# Goal of the exercise
Repeat precisely the span of lines below that opens with the line containing "(** ** The marginal likelihood objective *)" and closes with the line containing "readonly (ret a).", both included.

# Dataset content
------------------------------

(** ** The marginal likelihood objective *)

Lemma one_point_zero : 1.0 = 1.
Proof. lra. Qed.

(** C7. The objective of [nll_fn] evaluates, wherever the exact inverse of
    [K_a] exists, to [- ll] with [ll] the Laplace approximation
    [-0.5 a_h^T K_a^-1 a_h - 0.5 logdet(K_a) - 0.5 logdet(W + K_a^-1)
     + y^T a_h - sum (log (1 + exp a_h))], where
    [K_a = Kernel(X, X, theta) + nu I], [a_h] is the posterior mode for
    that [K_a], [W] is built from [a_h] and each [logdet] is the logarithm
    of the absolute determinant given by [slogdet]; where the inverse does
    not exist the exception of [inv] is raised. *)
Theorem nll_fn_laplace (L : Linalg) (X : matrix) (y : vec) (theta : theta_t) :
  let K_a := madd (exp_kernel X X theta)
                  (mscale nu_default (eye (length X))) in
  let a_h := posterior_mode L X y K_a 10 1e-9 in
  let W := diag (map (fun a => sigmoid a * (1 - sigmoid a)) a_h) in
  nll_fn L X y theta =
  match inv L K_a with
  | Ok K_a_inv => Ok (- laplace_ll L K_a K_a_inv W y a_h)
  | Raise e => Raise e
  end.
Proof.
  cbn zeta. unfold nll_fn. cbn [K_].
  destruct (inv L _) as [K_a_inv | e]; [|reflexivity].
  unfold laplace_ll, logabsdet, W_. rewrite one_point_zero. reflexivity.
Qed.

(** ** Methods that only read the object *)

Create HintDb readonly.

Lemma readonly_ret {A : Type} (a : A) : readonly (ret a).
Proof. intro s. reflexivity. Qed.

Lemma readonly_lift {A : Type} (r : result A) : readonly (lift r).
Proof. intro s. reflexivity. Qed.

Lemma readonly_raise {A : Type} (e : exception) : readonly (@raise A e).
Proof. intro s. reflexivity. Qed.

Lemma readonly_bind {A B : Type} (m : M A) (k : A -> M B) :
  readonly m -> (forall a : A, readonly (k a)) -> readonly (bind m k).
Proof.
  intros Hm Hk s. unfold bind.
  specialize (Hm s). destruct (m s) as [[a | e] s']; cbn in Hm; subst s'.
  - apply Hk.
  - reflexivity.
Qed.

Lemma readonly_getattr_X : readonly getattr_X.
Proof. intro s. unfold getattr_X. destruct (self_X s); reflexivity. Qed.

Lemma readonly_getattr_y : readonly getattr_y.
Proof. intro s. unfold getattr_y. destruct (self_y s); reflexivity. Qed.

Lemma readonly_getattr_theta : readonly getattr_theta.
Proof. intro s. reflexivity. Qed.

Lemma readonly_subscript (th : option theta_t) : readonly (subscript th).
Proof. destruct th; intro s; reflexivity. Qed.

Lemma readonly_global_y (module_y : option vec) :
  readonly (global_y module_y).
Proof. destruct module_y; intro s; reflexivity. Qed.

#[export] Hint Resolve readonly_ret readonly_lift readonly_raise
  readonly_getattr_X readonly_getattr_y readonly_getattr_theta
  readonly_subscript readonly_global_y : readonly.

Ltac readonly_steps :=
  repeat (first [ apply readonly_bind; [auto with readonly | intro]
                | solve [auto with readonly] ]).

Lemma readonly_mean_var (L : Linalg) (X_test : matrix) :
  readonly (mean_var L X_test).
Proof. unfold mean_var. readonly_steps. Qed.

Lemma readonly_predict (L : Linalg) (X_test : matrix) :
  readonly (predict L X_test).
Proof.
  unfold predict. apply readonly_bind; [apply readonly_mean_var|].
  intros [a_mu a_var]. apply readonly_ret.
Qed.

------------------------------

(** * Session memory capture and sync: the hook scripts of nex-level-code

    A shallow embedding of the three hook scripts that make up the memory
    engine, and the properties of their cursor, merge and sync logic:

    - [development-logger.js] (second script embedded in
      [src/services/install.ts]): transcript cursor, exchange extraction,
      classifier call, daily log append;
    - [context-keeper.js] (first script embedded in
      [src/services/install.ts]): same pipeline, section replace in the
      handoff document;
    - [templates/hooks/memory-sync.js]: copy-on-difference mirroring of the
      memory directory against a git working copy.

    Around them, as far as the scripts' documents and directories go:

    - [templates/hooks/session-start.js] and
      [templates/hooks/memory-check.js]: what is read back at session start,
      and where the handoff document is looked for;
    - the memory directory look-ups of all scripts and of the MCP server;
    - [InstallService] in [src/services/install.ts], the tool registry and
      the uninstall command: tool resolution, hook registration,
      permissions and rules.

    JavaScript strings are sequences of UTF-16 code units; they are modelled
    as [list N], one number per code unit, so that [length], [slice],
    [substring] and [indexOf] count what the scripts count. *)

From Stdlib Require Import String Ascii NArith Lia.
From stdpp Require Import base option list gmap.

------------------------------

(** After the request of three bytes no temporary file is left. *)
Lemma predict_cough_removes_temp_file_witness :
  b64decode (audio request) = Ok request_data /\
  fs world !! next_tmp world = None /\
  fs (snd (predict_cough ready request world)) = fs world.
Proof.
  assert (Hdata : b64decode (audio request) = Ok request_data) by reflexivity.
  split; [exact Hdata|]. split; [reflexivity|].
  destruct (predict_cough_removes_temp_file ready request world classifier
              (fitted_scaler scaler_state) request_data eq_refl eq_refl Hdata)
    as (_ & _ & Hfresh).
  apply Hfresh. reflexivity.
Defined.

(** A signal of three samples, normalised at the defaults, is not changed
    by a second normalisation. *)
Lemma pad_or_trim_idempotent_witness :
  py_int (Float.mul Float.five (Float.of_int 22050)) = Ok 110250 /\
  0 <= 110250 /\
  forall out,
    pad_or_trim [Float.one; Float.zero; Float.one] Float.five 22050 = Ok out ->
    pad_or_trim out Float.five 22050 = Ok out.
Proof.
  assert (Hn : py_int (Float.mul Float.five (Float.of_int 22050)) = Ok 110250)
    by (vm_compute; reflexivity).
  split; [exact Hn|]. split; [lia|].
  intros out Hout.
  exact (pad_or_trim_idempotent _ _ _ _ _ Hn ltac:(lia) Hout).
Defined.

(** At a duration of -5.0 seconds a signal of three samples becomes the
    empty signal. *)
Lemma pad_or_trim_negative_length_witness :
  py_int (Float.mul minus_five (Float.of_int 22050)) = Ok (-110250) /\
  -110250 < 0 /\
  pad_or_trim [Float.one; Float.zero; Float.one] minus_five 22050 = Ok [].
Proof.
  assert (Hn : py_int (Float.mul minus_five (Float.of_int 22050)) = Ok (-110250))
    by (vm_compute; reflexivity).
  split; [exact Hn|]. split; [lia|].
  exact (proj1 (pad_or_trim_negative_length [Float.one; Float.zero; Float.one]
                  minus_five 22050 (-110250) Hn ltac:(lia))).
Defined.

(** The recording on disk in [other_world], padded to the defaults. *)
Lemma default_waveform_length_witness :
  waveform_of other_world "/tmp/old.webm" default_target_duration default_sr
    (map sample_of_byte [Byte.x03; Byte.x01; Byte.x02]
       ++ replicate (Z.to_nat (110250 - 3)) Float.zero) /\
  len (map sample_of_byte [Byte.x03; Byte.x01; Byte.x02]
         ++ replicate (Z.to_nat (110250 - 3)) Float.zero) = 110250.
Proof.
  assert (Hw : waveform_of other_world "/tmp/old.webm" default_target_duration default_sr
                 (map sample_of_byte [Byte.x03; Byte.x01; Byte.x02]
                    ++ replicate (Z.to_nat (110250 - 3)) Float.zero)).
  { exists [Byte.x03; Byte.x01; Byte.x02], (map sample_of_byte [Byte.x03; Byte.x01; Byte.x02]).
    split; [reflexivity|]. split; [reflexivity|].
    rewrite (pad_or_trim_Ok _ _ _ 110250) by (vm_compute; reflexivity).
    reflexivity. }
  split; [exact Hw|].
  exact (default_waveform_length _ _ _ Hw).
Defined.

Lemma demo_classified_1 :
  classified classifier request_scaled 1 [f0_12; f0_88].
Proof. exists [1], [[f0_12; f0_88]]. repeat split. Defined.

------------------------------

# Reply
(** ** The marginal likelihood objective *)

Lemma one_point_zero : 1.0 = 1.
Proof. lra. Qed.

(** C7. The objective of [nll_fn] evaluates, wherever the exact inverse of
    [K_a] exists, to [- ll] with [ll] the Laplace approximation
    [-0.5 a_h^T K_a^-1 a_h - 0.5 logdet(K_a) - 0.5 logdet(W + K_a^-1)
     + y^T a_h - sum (log (1 + exp a_h))], where
    [K_a = Kernel(X, X, theta) + nu I], [a_h] is the posterior mode for
    that [K_a], [W] is built from [a_h] and each [logdet] is the logarithm
    of the absolute determinant given by [slogdet]; where the inverse does
    not exist the exception of [inv] is raised. *)
Theorem nll_fn_laplace (L : Linalg) (X : matrix) (y : vec) (theta : theta_t) :
  let K_a := madd (exp_kernel X X theta)
                  (mscale nu_default (eye (length X))) in
  let a_h := posterior_mode L X y K_a 10 1e-9 in
  let W := diag (map (fun a => sigmoid a * (1 - sigmoid a)) a_h) in
  nll_fn L X y theta =
  match inv L K_a with
  | Ok K_a_inv => Ok (- laplace_ll L K_a K_a_inv W y a_h)
  | Raise e => Raise e
  end.
Proof.
  cbn zeta. unfold nll_fn. cbn [K_].
  destruct (inv L _) as [K_a_inv | e]; [|reflexivity].
  unfold laplace_ll, logabsdet, W_. rewrite one_point_zero. reflexivity.
Qed.

(** ** Methods that only read the object *)

Create HintDb readonly.

Lemma readonly_ret {A : Type} (a : A) : readonly (ret a).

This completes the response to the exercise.